[TASK STATEMENT] Return every line from the records below in which the word "callers" is found.
════
(** * Open-PDF-Translate: the layout reconstruction engine

    A shallow embedding of the page-layout engine (Snapshot records,
    GapDetector, RegionDetector, ParagraphMerger and the LayoutDetector
    orchestrator) and of the escaping and chunking of the text processor,
    together with the properties stated about them.

    Conventions of the embedding.
    - A JavaScript [number] is an exact rational ([Q]); the comparisons the
      code makes become boolean tests on [Q].  [Infinity] sentinels become
      [option] values, [undefined] arguments become [None].
    - An [HTMLSpanElement] is known to the engine only through the
      [SpanInfo] the snapshot map holds for it, so a span is represented by
      that record; its identity is the field [span].  A
      [Map<HTMLSpanElement, SpanInfo>] is the list of its values in
      insertion order.
    - [Array.prototype.sort] is stable; it is modelled by a stable insertion
      sort driven by the sign of the comparator.
    - A [TypeError] raised by [spanInfos.get(p[0])!.style] on an empty
      paragraph is the result [None] of the stage that raises it. *)

From Stdlib Require Import QArith Qabs Qround Lqa List Bool ZArith NArith Lia Permutation String Sorted.
Import ListNotations.
Open Scope Q_scope.

(** ** Numbers *)

Definition Qltb (a b : Q) : bool := negb (Qle_bool b a).
Definition Qgtb (a b : Q) : bool := Qltb b a.
Definition Qgeb (a b : Q) : bool := Qle_bool b a.

(** [Math.max], [Math.min] and [Math.abs] on two finite numbers. *)
Definition maxQ (a b : Q) : Q := if Qle_bool a b then b else a.
Definition minQ (a b : Q) : Q := if Qle_bool a b then a else b.
Definition absQ (a : Q) : Q := Qabs a.

(** [x || d] on numbers: the right operand when the left one is zero. *)
Definition orElse (x d : Q) : Q := if Qeq_bool x 0 then d else x.

(** [Math.floor] and [Math.round] (round half up). *)
Definition floorQ (x : Q) : Z := Qfloor x.
Definition roundQ (x : Q) : Z := Qfloor (x + 0.5).

Definition lenQ {A : Type} (l : list A) : Q := inject_Z (Z.of_nat (List.length l)).

(** [Math.min(...l)] and [Math.max(...l)] of a non-empty array; the empty
    case is never reached by the callers and is given the value 0. *)
Definition minList (l : list Q) : Q :=
  match l with [] => 0 | x :: r => fold_left minQ r x end.
Definition maxList (l : list Q) : Q :=
  match l with [] => 0 | x :: r => fold_left maxQ r x end.

Definition sumQ (l : list Q) : Q := fold_left Qplus l 0.

(** ** Stable sorting by a comparator

    [le a b] is "the comparator returns a value [<= 0] on [(a, b)]". *)

Section Sorting.
Context {A : Type} (le : A -> A -> bool).

Fixpoint insertBy (x : A) (l : list A) : list A :=
  match l with
  | [] => [x]
  | y :: r => if le x y then x :: y :: r else y :: insertBy x r
  end.

Fixpoint sortBy (l : list A) : list A :=
  match l with
  | [] => []
  | x :: r => insertBy x (sortBy r)
  end.

End Sorting.

(** [a.sort((x, y) => x - y)] on numbers. *)
Definition sortNum (l : list Q) : list Q := sortBy Qle_bool l.

(** [median] of GapDetector.ts, also the inline medians of the callers. *)
Definition median (a : list Q) : Q :=
  match a with
  | [] => 0
  | _ =>
    let s := sortNum a in
    let m := Nat.div (List.length s) 2 in
    if Nat.odd (List.length s) then nth m s 0
    else (nth (m - 1) s 0 + nth m s 0) / 2
  end.

(** ** Data model *)

Module Rect.
Record t : Type := mk
  { left : Q; top : Q; right : Q; bottom : Q; width : Q; height : Q }.
Definition zero : t := mk 0 0 0 0 0 0.
End Rect.

Module Style.
(** [NormalizedStyle] of Snapshot.ts, restricted to the fields the engine
    reads.  [isMathElement] and [direction] are read from the style object by
    ParagraphMerger.ts although Snapshot.ts never writes them: a style built
    by [buildSnapshot] has [isMathElement = false] and a [direction] other
    than ["rtl"]. *)
Record t : Type := mk
  { fontFamily : string;
    fontSize : Q;
    fontWeight : Q;
    fontStyle : string;
    colorRGB : Q * Q * Q;
    isMathElement : bool;
    direction : string }.
End Style.

(** A text is the list of its UTF-16 code units. *)
Definition text_t : Type := list N.

Module SpanInfo.
Record t : Type := mk
  { span : nat;
    rect : Rect.t;
    style : Style.t;
    isMathElement : bool;
    text : text_t }.
End SpanInfo.

Module Strip.
Record t : Type := mk
  { left : Q; right : Q; top : Q; bottom : Q; confidence : Q }.
End Strip.

Module Band.
(** [HorizontalBand]; the bands the orchestrator builds carry only [y],
    [height] and [confidence]. *)
Record t : Type := mk { y : Q; height : Q; confidence : Q }.
End Band.

Module Segment.
Record t : Type := mk
  { top : Q; bottom : Q; left : Q; right : Q; columns : nat }.
End Segment.

(** A paragraph is the array of its spans. *)
Abbreviation paragraph := (list SpanInfo.t) (only parsing).

(** ** Configuration (layout-modal.ts) *)

Record LayoutSettings : Type := mkSettings
  { lineHeightMultiplier : Q;
    minStripConfidence : Q;
    minStripWidthPx : Q;
    debugValidation : bool;
    maxIterMerges : nat;
    minBandConfidence : Q;
    bandTopBottomThresholdMultiplier : Q;
    inferredBandConfidence : Q;
    bandMergeGapPx : Q;
    bandMergeGapLineHeightMultiplier : Q;
    maxGapFractionOfPageHeight : Q;
    minGapsForTrim : Q;
    trimPercent : Q;
    lineHeightFromAvgMultiplier : Q;
    floorMultiplier : Q;
    minOverlapFracForBand : Q;
    minRegionWidth : Q;
    columnThresholdLineHeightMultiplier : Q;
    columnThresholdFallback : Q;
    pmForceLinearMerge : bool;
    pmMinStripConfidenceSplit : Q;
    pmMinStripWidthPx : Q;
    pmMinStripOverlapFrac : Q;
    pmInitialMergeBaselineTolNonMath : Q;
    pmInitialMergeBaselineTolMath : Q;
    pmInitialMergeKernTolNonMath : Q;
    pmInitialMergeKernTolMath : Q;
    pmHyphenContinuationTol : Q;
    pmInitialMergeAlignTolNonMath : Q;
    pmInitialMergeAlignTolMath : Q;
    pmInitialMergeVerticalGapMultiplier : Q;
    pmInitialMergeVerticalGapMaxMultiplier : Q;
    pmStackedMergeAlignTol : Q;
    pmStackedMergeOverlapFrac : Q;
    pmStackedMergeVerticalGapMultiplier : Q;
    pmStackedMergeVerticalGapMaxMultiplier : Q;
    pmGeneralMergeAlignTol : Q;
    pmGeneralMergeOverlapFrac : Q;
    pmGeneralMergeVerticalGapMultiplier : Q;
    pmGeneralMergeVerticalGapMaxMultiplier : Q;
    pmNestedMergeOverlapFrac : Q;
    pmStitchBaselineTolNonMath : Q;
    pmStitchBaselineTolMath : Q;
    pmStitchKernTolNonMath : Q;
    pmStitchKernTolMath : Q;
    pmInlineSpanBaselineTol : Q;
    pmInlineSpanKernTol : Q;
    pmInlineSpanMaxWeightDiff : Q;
    pmInlineSpanAllowMixedStyle : bool;
    pmSameColumnCoverageRatio : Q;
    pmMathMergeBaselineTol : Q;
    pmMathMergeHorizTol : Q;
    pmMathMergeCenterTol : Q;
    pmSplitLineHeightTol : Q;
    pmSplitBoundaryDedupTol : Q;
    pmSplitInterWordGapTol : Q;
    pmSplitColumnGapTol : Q }.

Definition defaultLayoutSettings : LayoutSettings :=
  {| lineHeightMultiplier := 1.6;
     minStripConfidence := 0.7;
     minStripWidthPx := 4;
     debugValidation := false;
     maxIterMerges := 10;
     minBandConfidence := 0.6;
     bandTopBottomThresholdMultiplier := 0.75;
     inferredBandConfidence := 0.8;
     bandMergeGapPx := 2;
     bandMergeGapLineHeightMultiplier := 0.2;
     maxGapFractionOfPageHeight := 0.5;
     minGapsForTrim := 5;
     trimPercent := 0.15;
     lineHeightFromAvgMultiplier := 1.25;
     floorMultiplier := 0.8;
     minOverlapFracForBand := 0.4;
     minRegionWidth := 1;
     columnThresholdLineHeightMultiplier := 2;
     columnThresholdFallback := 20;
     pmForceLinearMerge := false;
     pmMinStripConfidenceSplit := 0.7;
     pmMinStripWidthPx := 6;
     pmMinStripOverlapFrac := 0.6;
     pmInitialMergeBaselineTolNonMath := 0.45;
     pmInitialMergeBaselineTolMath := 0.75;
     pmInitialMergeKernTolNonMath := 0.55;
     pmInitialMergeKernTolMath := 0.9;
     pmHyphenContinuationTol := 1.8;
     pmInitialMergeAlignTolNonMath := 2.0;
     pmInitialMergeAlignTolMath := 2.0;
     pmInitialMergeVerticalGapMultiplier := 1.3;
     pmInitialMergeVerticalGapMaxMultiplier := 2.2;
     pmStackedMergeAlignTol := 2.0;
     pmStackedMergeOverlapFrac := 0.25;
     pmStackedMergeVerticalGapMultiplier := 1.35;
     pmStackedMergeVerticalGapMaxMultiplier := 2.0;
     pmGeneralMergeAlignTol := 2.0;
     pmGeneralMergeOverlapFrac := 0.25;
     pmGeneralMergeVerticalGapMultiplier := 1.35;
     pmGeneralMergeVerticalGapMaxMultiplier := 2.0;
     pmNestedMergeOverlapFrac := 0.7;
     pmStitchBaselineTolNonMath := 0.45;
     pmStitchBaselineTolMath := 0.75;
     pmStitchKernTolNonMath := 0.55;
     pmStitchKernTolMath := 0.9;
     pmInlineSpanBaselineTol := 0.3;
     pmInlineSpanKernTol := 0.6;
     pmInlineSpanMaxWeightDiff := 300;
     pmInlineSpanAllowMixedStyle := true;
     pmSameColumnCoverageRatio := 0.65;
     pmMathMergeBaselineTol := 2.0;
     pmMathMergeHorizTol := 1.5;
     pmMathMergeCenterTol := 2.5;
     pmSplitLineHeightTol := 0.7;
     pmSplitBoundaryDedupTol := 0.3;
     pmSplitInterWordGapTol := 1.2;
     pmSplitColumnGapTol := 2.5 |}.

(** Number of iterations of [for (y = a; y < b; y += step)] for a positive
    [step]: the least [n] with [a + n * step >= b]. *)
Definition sweepFuel (a b step : Q) : nat := Z.to_nat (Qceiling ((b - a) / step)).

(** ** RegionDetector.ts *)

Module RegionDetector.

Record DensityPoint : Type := mkPoint
  { y : Q; cols : nat; left : Q; right : Q }.

Record DetectionOptions : Type := mkOptions
  { columnGapMultiplier : Q;
    shiftMultiplier : Q;
    minSegmentHeightMultiplier : Q }.

Definition DEFAULT_OPTIONS : DetectionOptions :=
  {| columnGapMultiplier := 2.0;
     shiftMultiplier := 4.0;
     minSegmentHeightMultiplier := 2.0 |}.

(** [columns.reduce(...)]: the existing column closest to [currentLeft],
    the earlier one on ties. *)
Definition closestColumn (columns : list Q) (currentLeft : Q) : Q :=
  match columns with
  | [] => 0
  | c0 :: cs =>
    fold_left
      (fun prev curr =>
         if Qltb (absQ (curr - currentLeft)) (absQ (prev - currentLeft))
         then curr else prev)
      cs c0
  end.

Definition _countColumnsHistogram (spans : list Rect.t) (gapThreshold : Q) : nat :=
  match spans with
  | [] => 0%nat
  | [_] => 1%nat
  | _ =>
    match sortNum (map Rect.left spans) with
    | [] => 0%nat
    | c0 :: rest =>
      List.length
        (fold_left
           (fun columns currentLeft =>
              if Qgtb (absQ (currentLeft - closestColumn columns currentLeft)) gapThreshold
              then columns ++ [currentLeft] else columns)
           rest [c0])
    end
  end.

(** The [while] loop that moves spans whose top has been reached from the
    sorted input into the active window. *)
Fixpoint enterWindow (y : Q) (pending active : list Rect.t)
  : list Rect.t * list Rect.t :=
  match pending with
  | [] => ([], active)
  | s :: rest =>
    if Qle_bool (Rect.top s) y
    then enterWindow y rest
           (if Qgeb (Rect.bottom s) y then active ++ [s] else active)
    else (pending, active)
  end.

Fixpoint sampleLoop (fuel : nat) (y step pageBottom avgLineHeight : Q)
  (options : DetectionOptions) (pending active : list Rect.t)
  : list DensityPoint :=
  match fuel with
  | O => []
  | S fuel' =>
    if Qltb y pageBottom then
      let kept := filter (fun s => negb (Qltb (Rect.bottom s) y)) active in
      let '(pending', active') := enterWindow y pending kept in
      let here :=
        match active' with
        | [] => []
        | _ =>
          [ {| y := y;
               cols := _countColumnsHistogram active'
                         (columnGapMultiplier options * avgLineHeight);
               left := minList (map Rect.left active');
               right := maxList (map Rect.right active') |} ]
        end in
      here ++ sampleLoop fuel' (y + step) step pageBottom avgLineHeight
                options pending' active'
    else []
  end.

Definition _sampleDensityProfile (sortedSpans : list Rect.t) (pageRect : Rect.t)
  (avgLineHeight : Q) (options : DetectionOptions) : list DensityPoint :=
  let step := maxQ 5 (avgLineHeight * 0.5) in
  sampleLoop (sweepFuel (Rect.top pageRect) (Rect.bottom pageRect) step)
    (Rect.top pageRect) step (Rect.bottom pageRect) avgLineHeight options
    sortedSpans [].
════
[FINISHED TASK]
    case is never reached by the callers and is given the value 0. *)
(** [median] of GapDetector.ts, also the inline medians of the callers. *)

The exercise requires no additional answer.